◆ Assignment ◆
From the listing below, copy each line where "assert" occurs.

(Beginning of The data)

(* ===== verification/ReactorPerform.v ===== *)
(** * The event loop at work keeps the books

    Performing the I/O of a ready descriptor, running the reactor for
    events, and the run of one operation by the scheduler: which operations
    are unfinished after each, and how much work is counted.  A handler may
    stop the scheduler; what is unfinished then stays so. *)

From S2P Require Import Prelude SocketOps OpQueue Scheduler EpollReactor ReactorRules ReactorBooks.

Section performing.
Context {Q W : Type} `{TimerQueueOk Q W} `{Handlers Q W} (cfg : scheduler_config).
Abbreviation R := (Reactor Q W).
Implicit Types (r : R) (c : Ctx R) (d o : op_ptr) (t : op_type).

(** *** Performing I/O *)

Lemma wp_perform_queue q : forall c, wp (perform_queue q) c (fun res c' =>
  quiet c c' /\ scheduler c' = scheduler c /\ q = res.1.1 ++ res.1.2).
Proof.
  induction q as [|o q IH]; intros c; simpl; [by apply wp_ret; split_and!; [apply quiet_refl| |]|].
  assert (wp (perform_op o) c (fun _ c' => quiet c c' /\ scheduler c' = scheduler c)) as Hp.
  { unfold perform_op. apply wp_bind, wp_get_reactor.
    destruct (perform_ok o (world (rest c))) as (st & w & E & Hw).
    apply wp_bind. eapply wp_lift; [exact E|]. apply wp_bind, wp_modify_rest, wp_ret.
    split; [|done]. unfold quiet. simpl. by split_and!. }
  apply wp_bind. eapply wp_mono; [exact Hp|]. intros [] c1 [Hq Hs].
  - by apply wp_ret.
  - apply wp_bind. eapply wp_mono; [apply IH|]. intros [[ops rem] ex] c2 (Hq2 & Hs2 & ->).
    apply wp_ret. split_and!; [by eapply quiet_trans|congruence|done].
  - by apply wp_ret.
Qed.

(** The operations [ops] have left the books, with their work still counted;
    the descriptor states are given by [m]. *)
Definition taken (m : gmap op_ptr descriptor_state) (ops : list op_ptr) c c' : Prop :=
  unfinished c ≡ₚ ops ++ unfinished c' /\ scheduler c' = scheduler c /\ wf c' /\
  states (rest c') = m.

Lemma taken_trans m m' ops ops' c c1 c2 :
  taken m ops c c1 -> taken m' ops' c1 c2 -> taken m' (ops ++ ops') c c2.
Proof.
  intros (Hu & Hs & _ & _) (Hu' & Hs' & Hwf & Hm). split_and!; [|congruence|done|done].
  rewrite Hu, Hu'. by rewrite app_assoc.
Qed.

(** [s'] is [s] with the operations [ops] taken from the front of queue [t]. *)
Definition front_taken t (ops : list op_ptr) (s s' : descriptor_state) : Prop :=
  op_queues s t = ops ++ op_queues s' t /\ forall t', t' <> t -> op_queues s' t' = op_queues s t'.

Lemma waiting_ops_taken t ops s s' : front_taken t ops s s' -> waiting_ops s ≡ₚ ops ++ waiting_ops s'.
Proof.
  intros [Ht Ho]. unfold waiting_ops.
  destruct t; rewrite Ht, ?(Ho read_op), ?(Ho write_op), ?(Ho except_op) by done; solve_Permutation.
Qed.

Lemma wp_perform_type events d t s c : wf c -> states (rest c) !! d = Some s ->
  wp (perform_type events d t) c (fun ops c' => exists s',
    front_taken t ops s s' /\ taken (<[d:=s']> (states (rest c))) ops c c').
Proof.
  intros Hwf Hd. unfold perform_type. destruct (negb _).
  2: { apply wp_ret. exists s. split; [by split|]. split_and!; [done|done|done|]. by rewrite insert_id. }
  apply wp_bind. eapply wp_load_state; [done|]. apply wp_bind.
  eapply wp_mono; [apply wp_perform_queue|]. intros [[ops rem] ex] c1 (Hq & Hs & Eq). simpl in Eq.
  apply wp_bind, wp_store_state, wp_ret. eexists.
  assert (front_taken t ops s (set_queue t rem (set_speculative t (negb ex) s))) as Hf.
  { unfold front_taken. cbn. unfold array_set. split.
    - by rewrite decide_True.
    - intros t' Ht. by rewrite decide_False by congruence. }
  split; [exact Hf|]. pose proof Hq as (_ & _ & _ & _ & _ & _ & Est & _).
  assert (states (rest c1) !! d = Some s) as Hd1 by congruence.
  destruct (put_removed d s _ ops c1 (quiet_wf _ _ Hq Hwf) Hd1 (waiting_ops_taken _ _ _ _ Hf)) as (U & _ & Hwf' & Hst).
  split_and!; [|done|done|by rewrite Hst, Est]. by rewrite <- (quiet_unfinished _ _ Hq).
Qed.

(** What becomes of the operations [ops] that were performed: the first is
    completed now, the others are queued behind what is there; a unit of
    work is made up for when there are none. *)
Definition performed (m : gmap op_ptr descriptor_state) (ops : list op_ptr) o c c' : Prop :=
  wf c' /\ states (rest c') = m /\
  outstanding_work_ (scheduler c) <= outstanding_work_ (scheduler c') /\
  stopped_ (scheduler c') = stopped_ (scheduler c) /\
  match ops with
  | [] => o = null /\ unfinished c' ≡ₚ unfinished c /\ work c' = work c + 1
  | first_op :: ops =>
      o = first_op /\ op_ok (rest c) o /\ unfinished c ≡ₚ o :: unfinished c' /\ work c' = work c /\
      (one_thread_ cfg = false -> op_queue_ (scheduler c') = op_queue_ (scheduler c) ++ (Operation <$> ops))
  end.

Lemma op_ok_insert r r' d s s' o : states r !! d = Some s -> states r' = <[d:=s']> (states r) ->
  op_ok r o -> op_ok r' o.
Proof.
  intros Hd E [Ho0 Ho]. split; [done|]. rewrite E, lookup_insert_ne; [done|]. intros ->. congruence.
Qed.

Lemma op_ok_waiting c d s t o ops l : wf c -> states (rest c) !! d = Some s ->
  op_queues s t = ops ++ l -> o ∈ ops -> op_ok (rest c) o.
Proof. intros [] Hd Hq Ho. eapply wf_queues; [done|]. rewrite Hq. apply elem_of_app. by left. Qed.

(** Each queue of the descriptor loses a prefix [done t], and these are
    completed in the order except, write, read. *)
Lemma wp_perform_io events d s c : wf c -> states (rest c) !! d = Some s ->
  wp (perform_io cfg events d) c (fun o c' => exists s' done,
    (forall t, op_queues s t = done t ++ op_queues s' t) /\
    performed (<[d:=s']> (states (rest c))) (done except_op ++ done write_op ++ done read_op) o c c').
Proof.
  intros Hwf Hd. unfold perform_io.
  apply wp_bind. eapply wp_mono; [by apply wp_perform_type|]. intros es c1 (s1 & [F1 G1] & T1).
  pose proof T1 as (_ & _ & Hwf1 & Hm1).
  apply wp_bind. eapply wp_mono; [apply (wp_perform_type _ d write_op s1)|]; [done|by rewrite Hm1, lookup_insert_eq|].
  intros ws c2 (s2 & [F2 G2] & T2). pose proof T2 as (_ & _ & Hwf2 & Hm2).
  apply wp_bind. eapply wp_mono; [apply (wp_perform_type _ d read_op s2)|]; [done|by rewrite Hm2, lookup_insert_eq|].
  intros rs c3 (s3 & [F3 G3] & T3). pose proof T3 as (_ & _ & Hwf3 & Hm3).
  pose proof (taken_trans _ _ _ _ _ _ _ T1 (taken_trans _ _ _ _ _ _ _ T2 T3)) as (Hu & Hs & _ & _).
  set (dn := fun t => match t with except_op => es | write_op => ws | read_op => rs end).
  rewrite Hm2, Hm1, !insert_insert_eq in Hm3.
  assert (forall t, op_queues s t = dn t ++ op_queues s3 t) as Hdn.
  { intros []; simpl.
    - rewrite <- F3, (G2 read_op), (G1 read_op); done.
    - rewrite (G3 write_op), <- F2, (G1 write_op); done.
    - rewrite (G3 except_op), (G2 except_op); done. }
  assert (forall o, o ∈ es ++ ws ++ rs -> op_ok (rest c) o) as Hops.
  { intros o. rewrite !elem_of_app. intros [?|[?|?]];
      [by eapply (op_ok_waiting c d s except_op _ es)|by eapply (op_ok_waiting c d s write_op _ ws)
      |by eapply (op_ok_waiting c d s read_op _ rs)]. }
  destruct (es ++ ws ++ rs) as [|o ops] eqn:El.
  - apply wp_bind. eapply wp_mono; [apply wp_push_private|]. intros _ c' ->. apply wp_ret.
    exists s3, dn. split; [done|].
    destruct (private_entered [] 1 c3 Hwf3) as [Hu' Hw' Hwf' Hst' Ho' Hp']; [lia|set_solver|].
    rewrite Hs in Ho', Hp'. unfold performed. cbn [dn]. rewrite El. split_and!; [done|exact Hm3|done|done|done| |].
    + simpl in Hu. rewrite Hu. exact Hu'.
    + unfold work in *. simpl. rewrite Hs. lia.
  - apply wp_bind. eapply wp_mono; [apply wp_post_deferred; [done|]|].
    { intros o' Ho'. apply (op_ok_insert (rest c) _ d s s3 o' Hd Hm3). apply Hops. by right. }
    intros ? c' ([Hu' Hw' Hwf' Hst' Ho' Hp'] & _ & Hord). apply wp_ret. exists s3, dn. split; [done|].
    rewrite Hs in Ho', Hp'. unfold performed. cbn [dn]. rewrite El.
    split_and!; [done|by rewrite Hst'|done|done|done|apply Hops; by left| | |].
    + rewrite Hu, Hu'. done.
    + unfold work in *. rewrite Hw', Hs. lia.
    + intros Hone. destruct (Hord Hone) as [-> _]. by rewrite Hs.
Qed.

(** *** Waiting for events *)

(** The descriptor states of [m'] are those of [m], with the same queues. *)
Record same_queues (m m' : gmap op_ptr descriptor_state) : Prop := {
  sq_waiting : waiting_in m' ≡ₚ waiting_in m;
  sq_dom d : is_Some (m' !! d) <-> is_Some (m !! d);
  sq_queues d s' : m' !! d = Some s' -> exists s, m !! d = Some s /\ forall t, op_queues s' t = op_queues s t;
}.

Lemma same_queues_refl m : same_queues m m.
Proof. split; [done|done|]. eauto. Qed.

Lemma same_queues_trans m1 m2 m3 : same_queues m1 m2 -> same_queues m2 m3 -> same_queues m1 m3.
Proof.
  intros [W1 D1 Q1] [W2 D2 Q2]. split.
  - by rewrite W2.
  - intros d. by rewrite D2.
  - intros d s3 Hs3. destruct (Q2 _ _ Hs3) as (s2 & Hs2 & E2). destruct (Q1 _ _ Hs2) as (s1 & Hs1 & E1).
    exists s1. split; [done|]. intros t. by rewrite E2.
Qed.

Lemma same_queues_put m d s s' : m !! d = Some s -> (forall t, op_queues s' t = op_queues s t) ->
  same_queues m (<[d:=s']> m).
Proof.
  intros Hd Hq. split.
  - destruct (waiting_in_update m d s s' Hd) as (others & -> & ->). unfold waiting_ops. by rewrite !Hq.
  - intros d'. destruct (decide (d = d')) as [<-|Hne]; [|by rewrite lookup_insert_ne].
    rewrite lookup_insert_eq, Hd. split; intros _; by eexists.
  - intros d' s1. destruct (decide (d = d')) as [<-|Hne].
    + rewrite lookup_insert_eq. intros [= <-]. eauto.
    + rewrite lookup_insert_ne by done. eauto.
Qed.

(End of The data)

◆ Solution to this problem ◆
  assert (wp (perform_op o) c (fun _ c' => quiet c c' /\ scheduler c' = scheduler c)) as Hp.
  assert (front_taken t ops s (set_queue t rem (set_speculative t (negb ex) s))) as Hf.
  assert (states (rest c1) !! d = Some s) as Hd1 by congruence.
  assert (forall t, op_queues s t = dn t ++ op_queues s3 t) as Hdn.
  assert (forall o, o ∈ es ++ ws ++ rs -> op_ok (rest c) o) as Hops.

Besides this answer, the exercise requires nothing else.